THE TASK: Please tally the lines below that contain the string "split" and reply with that figure only.

RECORDED DATA:
* * *
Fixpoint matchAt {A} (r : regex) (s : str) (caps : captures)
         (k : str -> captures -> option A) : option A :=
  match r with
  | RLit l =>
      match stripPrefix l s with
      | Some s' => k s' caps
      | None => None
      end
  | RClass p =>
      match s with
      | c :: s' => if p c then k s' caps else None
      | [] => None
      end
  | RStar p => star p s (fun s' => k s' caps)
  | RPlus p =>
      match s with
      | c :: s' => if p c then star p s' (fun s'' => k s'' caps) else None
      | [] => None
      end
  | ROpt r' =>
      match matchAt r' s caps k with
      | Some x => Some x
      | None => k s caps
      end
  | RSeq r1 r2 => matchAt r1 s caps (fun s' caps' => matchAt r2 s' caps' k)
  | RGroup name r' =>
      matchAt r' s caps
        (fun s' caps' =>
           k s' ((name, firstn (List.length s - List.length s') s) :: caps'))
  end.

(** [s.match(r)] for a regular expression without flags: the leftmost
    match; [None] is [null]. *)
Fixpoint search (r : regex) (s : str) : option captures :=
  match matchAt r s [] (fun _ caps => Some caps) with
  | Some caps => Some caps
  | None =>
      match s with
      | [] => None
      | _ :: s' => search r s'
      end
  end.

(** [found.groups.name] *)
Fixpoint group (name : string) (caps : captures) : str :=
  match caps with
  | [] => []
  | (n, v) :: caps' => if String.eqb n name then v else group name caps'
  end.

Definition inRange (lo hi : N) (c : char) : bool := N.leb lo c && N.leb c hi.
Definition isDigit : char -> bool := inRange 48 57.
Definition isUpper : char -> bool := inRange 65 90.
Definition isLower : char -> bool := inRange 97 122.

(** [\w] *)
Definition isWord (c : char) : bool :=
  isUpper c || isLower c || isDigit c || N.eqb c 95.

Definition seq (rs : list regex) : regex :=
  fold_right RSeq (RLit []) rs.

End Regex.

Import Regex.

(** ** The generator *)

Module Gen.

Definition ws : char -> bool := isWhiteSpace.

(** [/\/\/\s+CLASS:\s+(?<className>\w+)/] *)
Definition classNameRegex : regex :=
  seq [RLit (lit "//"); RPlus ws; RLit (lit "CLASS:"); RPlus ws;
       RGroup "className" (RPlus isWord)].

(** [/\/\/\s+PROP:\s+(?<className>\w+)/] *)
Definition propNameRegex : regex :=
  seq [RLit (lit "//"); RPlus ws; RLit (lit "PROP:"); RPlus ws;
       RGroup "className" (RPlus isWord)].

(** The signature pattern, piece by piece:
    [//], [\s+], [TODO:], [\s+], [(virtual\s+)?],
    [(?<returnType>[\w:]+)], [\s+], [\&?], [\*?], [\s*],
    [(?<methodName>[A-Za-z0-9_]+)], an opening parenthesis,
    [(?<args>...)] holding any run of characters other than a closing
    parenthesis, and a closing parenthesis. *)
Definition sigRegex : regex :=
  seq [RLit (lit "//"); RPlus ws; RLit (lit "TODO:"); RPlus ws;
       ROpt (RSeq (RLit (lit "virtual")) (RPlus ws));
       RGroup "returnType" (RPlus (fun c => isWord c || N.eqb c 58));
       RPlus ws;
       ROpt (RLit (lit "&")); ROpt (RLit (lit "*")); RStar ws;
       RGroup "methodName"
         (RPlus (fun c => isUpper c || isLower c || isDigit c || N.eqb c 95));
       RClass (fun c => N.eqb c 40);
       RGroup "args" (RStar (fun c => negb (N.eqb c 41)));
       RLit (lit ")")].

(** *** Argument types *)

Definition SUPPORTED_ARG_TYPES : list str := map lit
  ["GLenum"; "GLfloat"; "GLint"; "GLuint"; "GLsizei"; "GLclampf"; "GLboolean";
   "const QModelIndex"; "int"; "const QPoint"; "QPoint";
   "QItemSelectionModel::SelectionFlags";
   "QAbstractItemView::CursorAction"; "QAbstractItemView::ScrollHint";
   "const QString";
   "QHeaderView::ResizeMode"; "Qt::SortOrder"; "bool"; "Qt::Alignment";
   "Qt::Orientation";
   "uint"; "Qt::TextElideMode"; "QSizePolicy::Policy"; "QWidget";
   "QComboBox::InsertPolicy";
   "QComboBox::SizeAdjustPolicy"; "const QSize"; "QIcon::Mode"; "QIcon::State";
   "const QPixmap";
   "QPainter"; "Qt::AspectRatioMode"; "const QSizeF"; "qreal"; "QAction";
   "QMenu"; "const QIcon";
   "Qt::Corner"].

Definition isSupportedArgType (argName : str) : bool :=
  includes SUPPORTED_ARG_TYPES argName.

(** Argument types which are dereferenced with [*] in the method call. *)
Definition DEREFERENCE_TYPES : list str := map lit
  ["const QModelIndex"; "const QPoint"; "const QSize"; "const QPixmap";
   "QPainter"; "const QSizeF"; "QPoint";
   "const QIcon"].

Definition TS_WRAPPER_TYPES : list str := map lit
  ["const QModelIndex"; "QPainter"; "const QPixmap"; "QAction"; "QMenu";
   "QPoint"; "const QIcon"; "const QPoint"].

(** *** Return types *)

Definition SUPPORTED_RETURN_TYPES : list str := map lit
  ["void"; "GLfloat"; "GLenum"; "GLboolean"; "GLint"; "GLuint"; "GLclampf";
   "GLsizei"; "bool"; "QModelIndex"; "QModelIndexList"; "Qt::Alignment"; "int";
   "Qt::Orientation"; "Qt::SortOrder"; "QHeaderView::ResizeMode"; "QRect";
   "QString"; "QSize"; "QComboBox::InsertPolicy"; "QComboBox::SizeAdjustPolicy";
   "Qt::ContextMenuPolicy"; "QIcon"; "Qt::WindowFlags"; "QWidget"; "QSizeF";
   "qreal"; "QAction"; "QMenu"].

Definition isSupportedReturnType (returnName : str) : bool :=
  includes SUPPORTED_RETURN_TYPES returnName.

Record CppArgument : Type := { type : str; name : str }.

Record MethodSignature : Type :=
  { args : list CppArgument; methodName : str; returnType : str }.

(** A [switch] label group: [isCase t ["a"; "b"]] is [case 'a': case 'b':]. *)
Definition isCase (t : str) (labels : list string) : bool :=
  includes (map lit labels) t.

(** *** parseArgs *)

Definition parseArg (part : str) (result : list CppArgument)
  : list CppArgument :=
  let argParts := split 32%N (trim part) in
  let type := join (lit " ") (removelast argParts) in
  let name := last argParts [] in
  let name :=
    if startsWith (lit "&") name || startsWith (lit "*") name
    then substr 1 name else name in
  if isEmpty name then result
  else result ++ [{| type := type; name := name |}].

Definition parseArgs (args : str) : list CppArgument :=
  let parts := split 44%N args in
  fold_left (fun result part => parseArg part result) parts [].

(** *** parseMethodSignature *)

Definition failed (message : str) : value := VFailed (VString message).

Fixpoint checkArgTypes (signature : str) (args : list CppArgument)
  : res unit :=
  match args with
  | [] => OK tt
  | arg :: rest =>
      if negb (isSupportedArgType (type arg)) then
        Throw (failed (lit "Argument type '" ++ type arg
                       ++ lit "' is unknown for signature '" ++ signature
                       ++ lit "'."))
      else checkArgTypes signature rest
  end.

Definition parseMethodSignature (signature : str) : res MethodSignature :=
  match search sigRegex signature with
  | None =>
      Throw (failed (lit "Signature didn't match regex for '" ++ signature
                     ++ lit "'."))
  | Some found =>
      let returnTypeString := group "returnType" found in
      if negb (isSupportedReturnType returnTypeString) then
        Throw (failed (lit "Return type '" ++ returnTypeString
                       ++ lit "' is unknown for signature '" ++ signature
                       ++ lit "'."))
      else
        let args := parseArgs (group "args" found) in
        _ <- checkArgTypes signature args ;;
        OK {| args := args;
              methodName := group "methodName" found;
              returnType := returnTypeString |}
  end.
* * *
SOLUTION BELOW: 2